There is little doubt that this proposed stop-gap initiative has the potential to trigger much-needed treatment benefits for those veterans suffering urgent mental health issues. At the same time, it still begs the larger question as to whether VAC is prepared in relation to the overall adjudication of disability benefits to fully operationalize the requisite systemic measures needed to mitigate the pervasive administrative and bureaucratic delays currently confronting Canadian veterans and their families.  

As a preliminary observation, we would submit that it is extremely important that the disability application for mental health conditions in question is taken at face value in order for this new policy to be fully effective. We are concerned in this context that, in the body of the VAC Regulatory Impact Analysis, the following statement is found:

“Coverage under the Mental Health Benefits would

  • be automatic upon validation of key information in the disability benefits application for specified mental health conditions…”

We trust that this phraseology does not imply that substantial scrutiny is required to grant treatment benefit eligibility to the disabled veteran involved. The whole purpose of the VHCR amendments would be defeated if this apparent prerequisite presents an inappropriate procedural obstacle to the immediate granting of treatment benefits.

It is recognized that a certain degree of clarification is found later in the Regulatory Impact Analysis as to the basic information that the disabled veteran applicant must provide in order to satisfy the Department’s “validation” process. In our respectful submission, however, this question as to the sufficiency of evidence should be made abundantly clear so as to ensure the fundamental intent of the policy to grant automatic access to specific treatment benefits is actually carried out.

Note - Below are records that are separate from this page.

(** * RGSS Script Editor: the script bundle codec

    A shallow embedding of [modules/processes/scripts.ts] (bundle extraction,
    bundle creation, loader bundle generation, script name formatting and
    section generation) together with the file-system helpers it calls, and
    the properties of the specification proved or refuted against it. *)

From Stdlib Require Import ZArith NArith QArith Qround Lia Ascii String DecimalNat.
From Stdlib.Strings Require Import Byte.
From stdpp Require Import base option list relations gmap.

Local Open Scope N_scope.

(** ** JavaScript strings

    A JavaScript string is a sequence of UTF-16 code units.  Every string
    operation of the source ([replace], [trim], [padStart], [includes],
    [concat], [match]) works on code units, so the embedding does too. *)

Abbreviation jsstring := (list N).

(** [js s] is the JavaScript string with the (ASCII) characters of [s]. *)
Definition js (s : string) : jsstring :=
  List.map N_of_ascii (list_ascii_of_string s).

(** [String.prototype.startsWith] *)
Fixpoint startsWith (s p : jsstring) : bool :=
  match p, s with
  | [], _ => true
  | y :: p', x :: s' => (x =? y) && startsWith s' p'
  | _ :: _, [] => false
  end.

(** [String.prototype.endsWith] *)
Definition endsWith (s p : jsstring) : bool :=
  startsWith (rev s) (rev p).

(** [String.prototype.includes] *)
Fixpoint includes (s p : jsstring) : bool :=
  startsWith s p ||
  match s with
  | [] => false
  | _ :: s' => includes s' p
  end.

(** ECMAScript [WhiteSpace] and [LineTerminator] code units: what [trim]
    strips and what [\s] matches. *)
Definition isLineTerminator (c : N) : bool :=
  (c =? 10) || (c =? 13) || (c =? 0x2028) || (c =? 0x2029).

Definition isWhiteSpace (c : N) : bool :=
  (c =? 9) || (c =? 11) || (c =? 12) || (c =? 32) || (c =? 0xA0) ||
  (c =? 0x1680) || ((0x2000 <=? c) && (c <=? 0x200A)) ||
  (c =? 0x202F) || (c =? 0x205F) || (c =? 0x3000) || (c =? 0xFEFF).

Definition isTrimmable (c : N) : bool := isWhiteSpace c || isLineTerminator c.

Fixpoint dropWhile (p : N -> bool) (s : jsstring) : jsstring :=
  match s with
  | [] => []
  | c :: s' => if p c then dropWhile p s' else s
  end.

Definition trimStart (s : jsstring) : jsstring := dropWhile isTrimmable s.
Definition trimEnd (s : jsstring) : jsstring := rev (dropWhile isTrimmable (rev s)).

(** [String.prototype.trim] *)
Definition trim (s : jsstring) : jsstring := trimEnd (trimStart s).

(** [String.prototype.padStart (n, '0')] with a one-character filler. *)
Definition padStart (n : nat) (fill : N) (s : jsstring) : jsstring :=
  repeat fill (n - length s) ++ s.

(** [Number.prototype.toString] on a non-negative integer (an array index):
    its decimal digits, most significant first. *)
Fixpoint uint_units (d : Decimal.uint) : jsstring :=
  match d with
  | Decimal.Nil => []
  | Decimal.D0 d' => 48 :: uint_units d'
  | Decimal.D1 d' => 49 :: uint_units d'
  | Decimal.D2 d' => 50 :: uint_units d'
  | Decimal.D3 d' => 51 :: uint_units d'
  | Decimal.D4 d' => 52 :: uint_units d'
  | Decimal.D5 d' => 53 :: uint_units d'
  | Decimal.D6 d' => 54 :: uint_units d'
  | Decimal.D7 d' => 55 :: uint_units d'
  | Decimal.D8 d' => 56 :: uint_units d'
  | Decimal.D9 d' => 57 :: uint_units d'
  end.

Definition Number_toString (n : nat) : jsstring := uint_units (Nat.to_uint n).

Definition isDigit (c : N) : bool := (48 <=? c) && (c <=? 57).

(** ** Regular expressions

    The two regular expressions of the source are interpreted by a
    backtracking matcher that follows the ECMAScript semantics of the
    constructs they use: sequencing, greedy and lazy quantifiers, a capture
    group, character matchers and the end-of-input assertion. *)

Inductive regex : Type :=
| RChar (p : N -> bool)              (* one code unit satisfying [p] *)
| RSeq (r1 r2 : regex)               (* r1 r2 *)
| RStar (greedy : bool) (r : regex)  (* r* and r*? *)
| ROpt (greedy : bool) (r : regex)   (* r? and r?? *)
| RGroup (r : regex)                 (* ( r ), the only capture group *)
| REnd.                              (* $ without the m flag *)

(** r+ is r r* *)
Definition RPlus (greedy : bool) (r : regex) : regex := RSeq r (RStar greedy r).

(** The state of a match: the input still to read and the capture. *)
Abbreviation capture := (option (list N)).
Abbreviation cont :=
  (list N -> option (list N) -> option (list N * option (list N))).

Definition orElse {A} (a b : option A) : option A :=
  match a with Some _ => a | None => b end.

(** The loop of a quantifier [r*]: [m] matches [r] once.  An iteration that
    consumes nothing is rejected, so the length of the input bounds the
    number of iterations. *)
Fixpoint starLoop (greedy : bool)
    (m : list N -> option (list N) -> cont -> option (list N * option (list N)))
    (k : cont) (fuel : nat) (s : list N) (c : option (list N))
  : option (list N * option (list N)) :=
  let more :=
    match fuel with
    | O => None
    | S fuel' =>
        m s c (fun s' c' =>
          if (length s' <? length s)%nat then starLoop greedy m k fuel' s' c'
          else None)
    end in
  if greedy then orElse more (k s c) else orElse (k s c) more.

Fixpoint rmatch (r : regex) (s : list N) (c : option (list N)) (k : cont)
  : option (list N * option (list N)) :=
  match r with
  | RChar p =>
      match s with
      | x :: s' => if p x then k s' c else None
      | [] => None
      end
  | RSeq r1 r2 => rmatch r1 s c (fun s' c' => rmatch r2 s' c' k)
  | RStar greedy r1 => starLoop greedy (rmatch r1) k (length s) s c
  | ROpt greedy r1 =>
      let once :=
        rmatch r1 s c (fun s' c' =>
          if (length s' <? length s)%nat then k s' c' else None) in
      if greedy then orElse once (k s c) else orElse (k s c) once
  | RGroup r1 =>
      rmatch r1 s c (fun s' c' => k s' (Some (take (length s - length s') s)))
  | REnd => match s with [] => k s c | _ => None end
  end.

(** [RegExp.prototype.exec] for a regular expression without the [g] flag:
    the match is attempted at every start position, leftmost first; the
    result is the capture group of the first successful attempt. *)
Fixpoint exec (r : regex) (s : jsstring) : option capture :=
  match rmatch r s None (fun s' c' => Some (s', c')) with
  | Some (_, c) => Some c
  | None =>
      match s with
      | [] => None
      | _ :: s' => exec r s'
      end
  end.

(** Character matchers. *)
Definition lit (a : ascii) : regex := RChar (fun c => c =? N_of_ascii a).
(** A letter under the [i] flag matches both of its cases. *)
Definition lit_i (lower upper : ascii) : regex :=
  RChar (fun c => (c =? N_of_ascii lower) || (c =? N_of_ascii upper)).
Definition any : regex := RChar (fun c => negb (isLineTerminator c)).  (* . *)
Definition digit : regex := RChar isDigit.                             (* \d *)
Definition space : regex := RChar isTrimmable.                         (* \s *)

(** ** Constants of [scripts.ts] *)

Definition SCRIPTS_NOT_EXTRACTED : Z := 100.
Definition SCRIPTS_EXTRACTED : Z := 200.
Definition LOADER_BUNDLE_CREATED : Z := 300.
Definition BUNDLE_CREATED : Z := 400.
Definition LOADER_SCRIPT_SECTION : Z := 133769420.
Definition LOADER_SCRIPT_NAME : jsstring := js "RGSS Script Editor Loader".
Definition LOAD_ORDER_FILE_NAME : jsstring := js "load_order.txt".
Definition SECTION_MAX_VAL : Z := 133769420.

(** [INVALID_CHARACTERS]: the character class of the regular expression,
    which lists backslash, slash, colon, asterisk, question mark, double
    quote, less-than, greater-than, vertical bar, U+25BC and U+25A0. *)
Definition INVALID_CHARACTERS (c : N) : bool :=
  (c =? 92) || (c =? 47) || (c =? 58) || (c =? 42) || (c =? 63) ||
  (c =? 34) || (c =? 60) || (c =? 62) || (c =? 124) ||
  (c =? 0x25BC) || (c =? 0x25A0).

(** A character that [INVALID_CHARACTERS] does not match. *)
Definition validChar (c : N) : Prop := INVALID_CHARACTERS c = false.

(** [s.replace(INVALID_CHARACTERS, '')]: with the [g] flag every match of the
    one-character class is replaced by the empty string. *)
Definition replace_INVALID_CHARACTERS (s : jsstring) : jsstring :=
  List.filter (fun c => negb (INVALID_CHARACTERS c)) s.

In effect these initial evidentiary requirements should be spelled out in the VHCR amendments and with respect to any policy guidelines issued by VAC to support this regulatory change.

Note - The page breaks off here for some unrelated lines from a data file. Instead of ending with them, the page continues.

(** ** [FindExitEdge]: the selection rule *)






(** ** [RemapCursor] *)

Lemma clamp_long_bounds v lo hi : lo <= hi -> lo <= clamp_long v lo hi <= hi.
Proof. intro H. unfold clamp_long. lia. Qed.

(** C2.  The worked example of the proportional mapping: source
    (0,0,1920,1080), destination (1920,0,2560,1440), edge Right, hit
    coordinate 540.  The fraction is 540/1080 = 0.5, the mapped value
    0 + lround(0.5 * 1440) = 720, which the clamp to [1, 1438] leaves alone,
    and the point is (1921, 720). *)
Theorem RemapCursor_proportional_example :
  RemapCursor (mkRECT 0 0 1920 1080) (mkRECT 1920 0 2560 1440) Right
    (Double.of_long 540) = Some (mkPOINT 1921 720) /\
  Double.clamp
    (Double.div (Double.sub (Double.of_long 540) (Double.of_long 0))
                (Double.of_long (long_sub 1080 0)))
    Double.zero Double.one
  = Double.div Double.one Double.two /\
  Double.lround (Double.mul (Double.div Double.one Double.two)
                            (Double.of_long (long_sub 1440 0))) = 720 /\
  long_add 0 1 = 1 /\ long_sub 1440 2 = 1438 /\
  clamp_long (long_add 0 720) 1 1438 = 720 /\
  long_add 1920 1 = 1921.
Proof. repeat split; vm_compute; reflexivity. Qed.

Moreover, it must also be underlined that we remain extremely concerned that this helpful budgetary proposal will not actually be implemented until April 2022 due to the detrimental impact of the “machinery of government.” NCVA has taken the position from the outset that the adoption of this program should have been expedited to meet the primary need that was identified and clearly articulated in Budget 2021. Any further inordinate delay in the application of the treatment benefit initiative will fail to recognize the fundamental purpose behind this budgetary provision, i.e., time is of the essence for these disabled veterans waiting in the backlog of cases in the VAC adjudicative system.   

NCVA would submit that VAC should therefore accelerate the implementation of this regulatory process, as was achieved by the federal government during the initial stages of COVID-19 when requisite financial measures were enacted at a rapid pace – veterans suffering from a mental health condition should not be waiting many more months to access much-needed treatment benefits. They need the help now.

We also believe that the Government could go further in this context. It is not without significance that over 95 percent of mental health/PTSD claims are ultimately approved by the department. Therefore, in our judgment, automatic entitlement just makes good administrative sense and would accelerate the necessary treatment benefits for the disabled veteran so as to preclude any further triggering of the bureaucracy of government.  

As we have constantly posited, this form of systemic change is absolutely required to ameliorate the VAC backlog/wait times crisis - veterans deserve nothing less during these challenging times where financial and health concerns have been intensified by COVID-19!